According to her: “The programme was scaled up in the last quarter of 2019 and is currently going on in Kakuri Gwari and Makera communities of Kaduna south LGA; Daddu and Sabon Garin Chori communities of Jaba LGA and Kurmi Kogi and Ikara communities of Ikara LGA in the state.
“MMA creates strengthened, integrated health and community support systems capable of working together to make sexual and reproductive health services relevant and accessible to the married adolescent-empowering her to achieve her goals, contribute to her family income and raise healthy children”
Menyuwah said among the lessons leant during the pilot was discovered that both married and unmarried adolescent girls have unmet needs for contraceptives.
“The MMA session give the adolescent girls opportunity to negotiate contraceptive methods with their husbands, provided one-on-one private counselling to help to uncover vulnerabilities of adolescent girls and also to engage husbands of adolescent girls while the male engagements gives the couple room for effective communication leading to peaceful coexistence through strengthening their married life.
She said due to COVID-19 pandemic and lockdown, data for the second quarter on child spacing dropped while among other challenges, there was massive transfer of facility trained providers.

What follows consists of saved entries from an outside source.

(** * Change detection of the syllabus scraper: a shallow embedding

    This development embeds the core of the scraper in Rocq:
    - [normalizeText] and [makeHash] of [src/utils.ts];
    - [compareCourses] of [src/utils.ts];
    - [loadPrev] and [saveCurr] of [src/storage.ts];
    - the detail fetch ([fetchDetail]) and the worker pool of the scraper
      entry point, with the interleavings of its asynchronous workers as a
      step relation, and the snapshot its [main] builds;
    - the list extraction and the worker pool of the earlier scraper copy
      in [src/storage.ts];
    - [escapeHtml] and the table rows of [src/build-html.ts];
    - the message of [notifySlack] in [src/notify.ts].

    JavaScript strings are sequences of UTF-16 code units, modelled as
    [list Z].  Platform functions that are not part of the repository
    (SHA-256, [JSON.parse], [JSON.stringify], the file system, the [URL]
    constructor, the browser) are section variables. *)

From Stdlib Require Import ZArith List Bool Lia Permutation Arith.
Import ListNotations.
Open Scope Z_scope.

(** ** JavaScript strings *)

(** A JavaScript string: its UTF-16 code units. *)
Definition jsstr := list Z.

(** Equality of JavaScript strings ([===] on strings). *)
Fixpoint jsstr_eqb (a b : jsstr) : bool :=
  match a, b with
  | [], [] => true
  | x :: a', y :: b' => Z.eqb x y && jsstr_eqb a' b'
  | _, _ => false
  end.

(** The empty string is the only falsy string ([s || t]). *)
Definition js_or (s t : jsstr) : jsstr :=
  match s with [] => t | _ => s end.

(** The code units matched by the regular expression class [\s]: the
    ECMAScript WhiteSpace and LineTerminator productions.  [String.prototype.trim]
    removes exactly the same set. *)
Definition is_ws (c : Z) : bool :=
  (c =? 9) || (c =? 10) || (c =? 11) || (c =? 12) || (c =? 13) || (c =? 32)
  || (c =? 160) || (c =? 5760) || ((8192 <=? c) && (c <=? 8202))
  || (c =? 8232) || (c =? 8233) || (c =? 8239) || (c =? 8287)
  || (c =? 12288) || (c =? 65279).

(** ** [normalizeText] (src/utils.ts) *)

(** [.replace(/\r?\n+/g, " ")]: a global left-to-right scan.  [in_run] is
    true while the scan is inside a match that has consumed at least one
    line feed, so that further line feeds extend the same match; a carriage
    return starts a new match only when a line feed follows it. *)
Fixpoint replace_newlines (in_run : bool) (s : jsstr) : jsstr :=
  match s with
  | [] => []
  | c :: t =>
      if c =? 10 then
        (if in_run then replace_newlines true t
         else 32 :: replace_newlines true t)
      else if c =? 13 then
        match t with
        | d :: t' =>
            if d =? 10 then 32 :: replace_newlines true t'
            else 13 :: replace_newlines false t
        | [] => [13]
        end
      else c :: replace_newlines false t
  end.

(** [.replace(/\s+/g, " ")]: every maximal run of [\s] code units becomes
    one space; [in_run] is true inside a match. *)
Fixpoint collapse_ws (in_run : bool) (s : jsstr) : jsstr :=
  match s with
  | [] => []
  | c :: t =>
      if is_ws c then
        (if in_run then collapse_ws true t else 32 :: collapse_ws true t)
      else c :: collapse_ws false t
  end.

(** [.replace(/\u00A0/g, " ")]. *)
Definition replace_nbsp (s : jsstr) : jsstr :=
  map (fun c => if c =? 160 then 32 else c) s.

“During mobilisation some of the husbands collect the referral cards and will not allow their wives to the facility. There was inadequate monthly supportive supervisions, mentoring and coaching, and inadequate reach out events to the three LGAs and in six communities.”
Describing Kaduna State as a model for learning visit due to the achievements on the A360 project, she said through the vocational skill acquisitions, the state reached 127 out of 1710 young married adolescents mentees even as mobilisation of adolescent girls age 15-19 years and husbands of married adolescent girls for wider coverage were intensified.